I haven't used SlimDX before so I can't comment on its usage. I did see a problem with how you are positioning the frustum. Specifically in the following line:


var viewMatrix = Matrix.LookAtRH(Vector3.Zero - (LightDirection*100), Vector3.Zero, new Vector3(0, 1, 0));

This code means the shadow frustum never moves with the camera. MJP's examples calculates the frustum center (instead of using Vector3.Zero) with the following code:


// Find the centroid
Vector3 frustumCentroid = new Vector3(0,0,0);
for (int i = 0; i < 8; i++)
	frustumCentroid += frustumCornersWS[i];
frustumCentroid /= 8;

There is one limitation with the example MJP gives as well that may be problematic for you. Only the viewable objects in the scene are being considered as shadow casters. So if you have an object behind the camera that's casting a shadow in front of the camera then the shadow will not be visible. Depending on your application this may not be an issue, but it's something to keep in mind.
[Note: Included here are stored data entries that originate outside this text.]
(** * The UI-configuration cache and the admin asset editor

  A shallow embedding of two cooperating browser scripts:

  - [static/js/ui-config.js]: the loader that reads the whole key/value
    configuration from session storage or from [/api/ui-config] and
    writes it into every element tagged with [data-ui-key];
  - [admin.js]: the part of the admin panel that lists the assets grouped
    by section and saves one or all of them, dropping the cached
    configuration afterwards.

  The scripts are effectful: they read the clock, talk to session storage
  and to the network, mutate the document and raise and catch exceptions.
  They are embedded in a small state-and-exception monad over an explicit
  [World]; every call to the platform is recorded in a chronological
  trace, so that statements about what was called, how often and in
  which order are statements about that trace.

  Conventions of the model:

  - a snapshot value is a string or [null], as the store keeps them; what
    is kept in session storage is held in parsed form, the JSON text of an
    entry and the entry being taken as one;
  - a plain object is its own properties: the snapshot is a finite map,
    and [grouped], whose enumeration order is observed, is the sequence of
    its properties in creation order, listed by [Object.entries] in the
    order the language fixes (array indices first, ascending, then the
    other keys as created); names inherited from [Object.prototype] are
    not part of the model of these objects, and where the code reads an
    object under such a name this is treated apart: [grouped] in
    [AdminView.group_assets], the snapshot in [Page.assigned];
  - the document is the flat sequence of its elements, each with the
    properties the scripts touch; where a statement is about what the
    page shows in and around a target, the page is the tree of its nodes
    ([Page]);
  - session storage is either accessible or not (the [sessionStorage]
    getter raises), and an accessible one may have no room left, in which
    case [setItem] raises;
  - [await] is sequencing: one call runs from start to end, a request
    taking the time its exchange says. *)

From Stdlib Require Import ZArith Lia Ascii.
From stdpp Require Import gmap strings list pretty sorting.

(* ===================================================================== *)
(** * JavaScript values, errors, strings and objects                      *)
(* ===================================================================== *)

Module Js.

(** A value held by the snapshot under a key: the store keeps
    [value: string?], so a present key holds a string or [null].  A key
    that is missing reads as [undefined], which is [None] of a lookup. *)
Inductive Value : Type :=
| Null
| Str (s : string).

#[global] Instance Value_eq_dec : EqDecision Value.
Proof. solve_decision. Defined.

(** An exception object; scripts only ever read [e.message]. *)
Record Error : Type := mkError { name : string; message : string }.

#[global] Instance Error_eq_dec : EqDecision Error.
Proof. solve_decision. Defined.

Definition SecurityError : Error :=
  mkError "SecurityError" "The operation is insecure.".
Definition QuotaExceededError : Error :=
  mkError "QuotaExceededError" "The quota has been exceeded.".

(** [s.includes(needle)] *)
Fixpoint includes (needle s : string) : bool :=
  String.prefix needle s ||
  match s with
  | EmptyString => false
  | String _ rest => includes needle rest
  end.

(** [s.substring(n)]: what is left after the first [n] characters. *)
Fixpoint drop_chars (n : nat) (s : string) : string :=
  match n, s with
  | O, _ => s
  | S _, EmptyString => EmptyString
  | S m, String _ rest => drop_chars m rest
  end.

(** [s.replace(pat, rep)] with a string pattern: only the first
    occurrence is replaced. *)
Fixpoint replace (pat rep s : string) : string :=
  if String.prefix pat s then rep +:+ drop_chars (String.length pat) s
  else match s with
       | EmptyString => EmptyString
       | String c rest => String c (replace pat rep rest)
       end.

(** [a || b] on an optional string: [undefined] and the empty string
    are falsy. *)
Definition or_else (a : option string) (b : string) : string :=
  match a with
  | Some (String c s) => String c s
  | _ => b
  end.

End Js.

(* ===================================================================== *)
(** * The document                                                        *)
(* ===================================================================== *)

Module Dom.

(** What an element shows.  Assigning [textContent] leaves one text node
    holding the string verbatim; assigning [innerHTML] leaves the nodes
    obtained by parsing the string as markup. *)
Inductive Content : Type :=
| TextContent (s : string)
| InnerHTML (markup : string).

#[global] Instance Content_eq_dec : EqDecision Content.
Proof. solve_decision. Defined.

(** The properties of an element that the two scripts read or write. *)
Record Element : Type := mkElement {
  id : option string;            (* el.id *)
  tagName : string;              (* el.tagName, upper case *)
  type : string;                 (* el.type of an INPUT *)
  uiKey : option string;         (* el.dataset.uiKey, data-ui-key *)
  uiTarget : option string;      (* el.dataset.uiTarget, data-ui-target *)
  src : option string;           (* the src attribute *)
  loading : option string;       (* the loading attribute *)
  placeholder : option string;   (* the placeholder attribute *)
  content : Content;             (* the rendered children *)
  value : option string          (* el.value; undefined off form controls *)
}.

#[global] Instance Element_eq_dec : EqDecision Element.
Proof. solve_decision. Defined.

Definition set_src (v : string) (el : Element) : Element :=
  mkElement (id el) (tagName el) (type el) (uiKey el) (uiTarget el)
            (Some v) (loading el) (placeholder el) (content el) (value el).

Definition setAttribute_loading (v : string) (el : Element) : Element :=
  mkElement (id el) (tagName el) (type el) (uiKey el) (uiTarget el)
            (src el) (Some v) (placeholder el) (content el) (value el).

Definition set_placeholder (v : string) (el : Element) : Element :=
  mkElement (id el) (tagName el) (type el) (uiKey el) (uiTarget el)
            (src el) (loading el) (Some v) (content el) (value el).

Definition set_innerHTML (v : string) (el : Element) : Element :=
  mkElement (id el) (tagName el) (type el) (uiKey el) (uiTarget el)
            (src el) (loading el) (placeholder el) (InnerHTML v) (value el).

Definition set_textContent (v : string) (el : Element) : Element :=
  mkElement (id el) (tagName el) (type el) (uiKey el) (uiTarget el)
            (src el) (loading el) (placeholder el) (TextContent v) (value el).

(** The document is the sequence of its elements in document order. *)
Abbreviation Document := (list Element).

(** [document.getElementById(i)] *)
Definition getElementById (i : string) (doc : Document) : option Element :=
  List.find (fun el => bool_decide (id el = Some i)) doc.

(** [document.querySelectorAll('[id^="p"]')] *)
Definition has_id_prefix (p : string) (el : Element) : bool :=
  match id el with
  | Some i => String.prefix p i
  | None => false
  end.

End Dom.

(* ===================================================================== *)
(** * The platform: clock, session storage, network, trace                *)
(* ===================================================================== *)

Module Runtime.

(** The full configuration as served by [/api/ui-config]: a JSON object
    used as a map from key to value, read through its own properties. *)
Abbreviation Snapshot := (gmap string Js.Value).

(** What [ui-config.js] keeps in session storage: the JSON text of
    [{ ts, data }], kept here in parsed form. *)
Record CacheEntry : Type := mkEntry { ts : Z; data : Snapshot }.

#[global] Instance CacheEntry_eq_dec : EqDecision CacheEntry.
Proof. solve_decision. Defined.

(** [sessionStorage].  Reading the [sessionStorage] property raises a
    [SecurityError] when storage is disabled, so then every operation
    fails; [setItem] alone also fails when the quota is used up. *)
Record SessionStorage : Type := mkStorage {
  accessible : bool;
  quota_exceeded : bool;
  items : gmap string CacheEntry
}.

(** An asset as listed by [/admin/ui-assets]. *)
Record Asset : Type := mkAsset {
  key : string;
  section : string;
  label : string;
  description : option string;
  asset_type : string;
  asset_value : option string
}.

#[global] Instance Asset_eq_dec : EqDecision Asset.
Proof. solve_decision. Defined.

(** One entry of the batch built by [saveAllUIAssets]. *)
Record Update : Type := mkUpdate { u_key : string; u_value : option string }.

#[global] Instance Update_eq_dec : EqDecision Update.
Proof. solve_decision. Defined.

(** The body of a request of the admin panel. *)
Inductive Body : Type :=
| NoBody
| ValueBody (v : option string)          (* { value } *)
| UpdatesBody (us : list Update).         (* { updates } *)

(** What the network does with one request: [fetch] rejects, or a
    response arrives whose [ok] flag is given and whose body parses as
    JSON or makes [res.json()] reject. *)
Inductive Reply (B : Type) : Type :=
| NetworkError (e : Js.Error)
| Response (ok : bool) (body : Js.Error + B).
Arguments NetworkError {B} e.
Arguments Response {B} ok body.

(** A request takes [latency] milliseconds and ends in [reply]. *)
Record Exchange (B : Type) : Type :=
  mkExchange { latency : Z; reply : Reply B }.
Arguments mkExchange {B} latency reply.
Arguments latency {B} e.
Arguments reply {B} e.

(** The JSON body of an answer of the admin API. *)
Record AdminData : Type := mkAdminData {
  d_message : option string;     (* data.message *)
  d_assets : list Asset          (* data.assets *)
}.

(** The calls to the platform, in the order they are made.  A call is
    recorded when it is made, whether or not it then raises. *)
Inductive Event : Type :=
| EvGetItem (k : string)
| EvSetItem (k : string) (e : CacheEntry)
| EvRemoveItem (k : string)
| EvFetch (method url : string) (body : Body)
| EvApply (config : Snapshot)
| EvDispatch (type : string) (detail : Snapshot)
| EvWarn (text : string)
| EvToast (text : string) (isError : bool).

#[global] Instance Body_eq_dec : EqDecision Body.
Proof. solve_decision. Defined.

#[global] Instance Event_eq_dec : EqDecision Event.
Proof. solve_decision. Defined.

Record World : Type := mkWorld {
  clock : Z;                        (* what Date.now() returns *)
  storage : SessionStorage;
  document : Dom.Document;
  uiConfig : option Snapshot;       (* window.__uiConfig *)
  trace : list Event
}.

(** ** Computations *)

Inductive Result (A : Type) : Type :=
| Ok (a : A)
| Throw (e : Js.Error).
Arguments Ok {A} a.
Arguments Throw {A} e.

Definition M (A : Type) : Type := World -> Result A * World.

Definition ret {A} (a : A) : M A := fun w => (Ok a, w).

Definition bind {A B} (m : M A) (k : A -> M B) : M B :=
  fun w => match m w with
           | (Ok a, w') => k a w'
           | (Throw e, w') => (Throw e, w')
           end.

Definition throw {A} (e : Js.Error) : M A := fun w => (Throw e, w).

(** [try { body } catch (e) { handler }] *)
Definition try_catch {A} (body : M A) (handler : Js.Error -> M A) : M A :=
  fun w => match body w with
           | (Ok a, w') => (Ok a, w')
           | (Throw e, w') => handler e w'
           end.

Declare Scope js_scope.
Delimit Scope js_scope with js.
Notation "'do' x <- m ; k" := (bind m (fun x => k))
  (at level 10, x pattern, m at level 100, k at level 200) : js_scope.
Open Scope js_scope.

(** ** Primitive calls *)

Definition emit (ev : Event) : M unit :=
  fun w => (Ok tt, mkWorld (clock w) (storage w) (document w) (uiConfig w)
                           (trace w ++ [ev])).

Definition Date_now : M Z := fun w => (Ok (clock w), w).

Definition with_storage (s : SessionStorage) (w : World) : World :=
  mkWorld (clock w) s (document w) (uiConfig w) (trace w).

(** The getter [window.sessionStorage]. *)
Definition sessionStorage : M SessionStorage :=
  fun w => if accessible (storage w) then (Ok (storage w), w)
           else (Throw Js.SecurityError, w).

Definition getItem (k : string) : M (option CacheEntry) :=
  do _ <- emit (EvGetItem k);
  do s <- sessionStorage;
  ret (items s !! k).

Definition setItem (k : string) (e : CacheEntry) : M unit :=
  do _ <- emit (EvSetItem k e);
  do s <- sessionStorage;
  if quota_exceeded s then throw Js.QuotaExceededError
  else fun w => (Ok tt, with_storage
                   (mkStorage (accessible s) (quota_exceeded s)
                              (<[k := e]> (items s))) w).

Definition removeItem (k : string) : M unit :=
  do _ <- emit (EvRemoveItem k);
  do s <- sessionStorage;
  fun w => (Ok tt, with_storage
              (mkStorage (accessible s) (quota_exceeded s)
                         (delete k (items s))) w).

Definition advance (ms : Z) : M unit :=
  fun w => (Ok tt, mkWorld (clock w + ms) (storage w) (document w)
                           (uiConfig w) (trace w)).

(** [await fetch(url, opts)]: resolves with the response (its [ok] flag
    and its unparsed body) or rejects. *)
Definition fetch {B} (method url : string) (body : Body) (x : Exchange B)
  : M (bool * (Js.Error + B)) :=
  do _ <- emit (EvFetch method url body);
  do _ <- advance (latency x);
  match reply x with
  | NetworkError e => throw e
  | Response ok b => ret (ok, b)
  end.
That part of the code is actually changed from the sample. There's a comment on MJP's blog where a user uploaded a changed ComputeFrustum function that is supposed to reduce jitter that occurs when the camera is moving. The code is here: http://pastebin.com/Yn5SVPUP. Is that code actually wrong? Should I just use MJP's original version instead?

It's not wrong, just specific for that scene. Give the original code a go and see if the issues go away.